DATA SUPPLIED ▸
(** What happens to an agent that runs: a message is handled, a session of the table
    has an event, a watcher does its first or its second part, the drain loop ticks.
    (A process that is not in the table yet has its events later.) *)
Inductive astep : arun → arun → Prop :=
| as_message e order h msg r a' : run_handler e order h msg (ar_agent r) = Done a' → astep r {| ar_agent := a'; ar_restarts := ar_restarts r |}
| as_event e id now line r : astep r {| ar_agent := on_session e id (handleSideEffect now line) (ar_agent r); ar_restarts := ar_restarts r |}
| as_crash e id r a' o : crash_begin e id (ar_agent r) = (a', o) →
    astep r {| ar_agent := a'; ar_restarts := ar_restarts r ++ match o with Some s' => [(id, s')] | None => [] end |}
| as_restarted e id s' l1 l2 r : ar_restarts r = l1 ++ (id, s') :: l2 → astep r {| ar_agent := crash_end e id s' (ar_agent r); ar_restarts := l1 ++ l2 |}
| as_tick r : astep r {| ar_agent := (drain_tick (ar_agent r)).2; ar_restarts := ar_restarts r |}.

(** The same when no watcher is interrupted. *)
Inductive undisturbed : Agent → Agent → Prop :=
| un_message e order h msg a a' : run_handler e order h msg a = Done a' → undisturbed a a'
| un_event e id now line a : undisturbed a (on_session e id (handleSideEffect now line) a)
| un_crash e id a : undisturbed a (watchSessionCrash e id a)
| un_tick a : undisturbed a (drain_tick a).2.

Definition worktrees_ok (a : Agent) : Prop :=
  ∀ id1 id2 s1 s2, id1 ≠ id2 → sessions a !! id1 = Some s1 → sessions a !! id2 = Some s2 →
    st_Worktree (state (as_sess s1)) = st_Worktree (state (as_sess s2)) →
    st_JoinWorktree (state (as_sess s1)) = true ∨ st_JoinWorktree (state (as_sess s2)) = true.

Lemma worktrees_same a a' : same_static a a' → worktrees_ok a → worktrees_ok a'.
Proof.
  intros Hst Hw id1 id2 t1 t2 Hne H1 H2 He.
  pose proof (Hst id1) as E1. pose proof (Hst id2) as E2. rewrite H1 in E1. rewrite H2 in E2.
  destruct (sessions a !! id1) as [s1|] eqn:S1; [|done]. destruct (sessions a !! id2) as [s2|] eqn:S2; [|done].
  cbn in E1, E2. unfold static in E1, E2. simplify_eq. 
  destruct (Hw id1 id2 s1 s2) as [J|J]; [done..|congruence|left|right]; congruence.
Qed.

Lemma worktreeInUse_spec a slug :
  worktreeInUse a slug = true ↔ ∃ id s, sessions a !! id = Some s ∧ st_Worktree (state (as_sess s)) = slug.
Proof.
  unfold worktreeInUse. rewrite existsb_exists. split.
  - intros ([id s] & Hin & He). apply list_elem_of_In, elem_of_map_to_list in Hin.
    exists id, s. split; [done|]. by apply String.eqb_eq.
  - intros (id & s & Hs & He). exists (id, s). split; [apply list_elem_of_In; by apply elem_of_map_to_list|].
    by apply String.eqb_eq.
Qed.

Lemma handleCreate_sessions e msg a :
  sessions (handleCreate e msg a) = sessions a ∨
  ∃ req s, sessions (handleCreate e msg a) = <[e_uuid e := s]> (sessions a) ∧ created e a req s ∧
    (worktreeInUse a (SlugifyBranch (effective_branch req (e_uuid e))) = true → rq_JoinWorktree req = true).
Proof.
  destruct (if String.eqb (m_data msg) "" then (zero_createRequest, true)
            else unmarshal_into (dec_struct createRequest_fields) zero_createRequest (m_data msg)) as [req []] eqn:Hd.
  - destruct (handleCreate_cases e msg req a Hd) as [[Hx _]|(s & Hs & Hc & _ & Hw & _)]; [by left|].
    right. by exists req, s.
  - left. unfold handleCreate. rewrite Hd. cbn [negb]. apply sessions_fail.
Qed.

WHAT THE TASK REQUIRES ▸ From the listing above, return the lines starting at the one with "Inductive undisturbed : Agent" and ending at the one with "st_Worktree (state (as_sess s1))", both kept, exactly as they appear and nothing more.

RESULT ▸
Inductive undisturbed : Agent → Agent → Prop :=
| un_message e order h msg a a' : run_handler e order h msg a = Done a' → undisturbed a a'
| un_event e id now line a : undisturbed a (on_session e id (handleSideEffect now line) a)
| un_crash e id a : undisturbed a (watchSessionCrash e id a)
| un_tick a : undisturbed a (drain_tick a).2.

Definition worktrees_ok (a : Agent) : Prop :=
  ∀ id1 id2 s1 s2, id1 ≠ id2 → sessions a !! id1 = Some s1 → sessions a !! id2 = Some s2 →
    st_Worktree (state (as_sess s1)) = st_Worktree (state (as_sess s2)) →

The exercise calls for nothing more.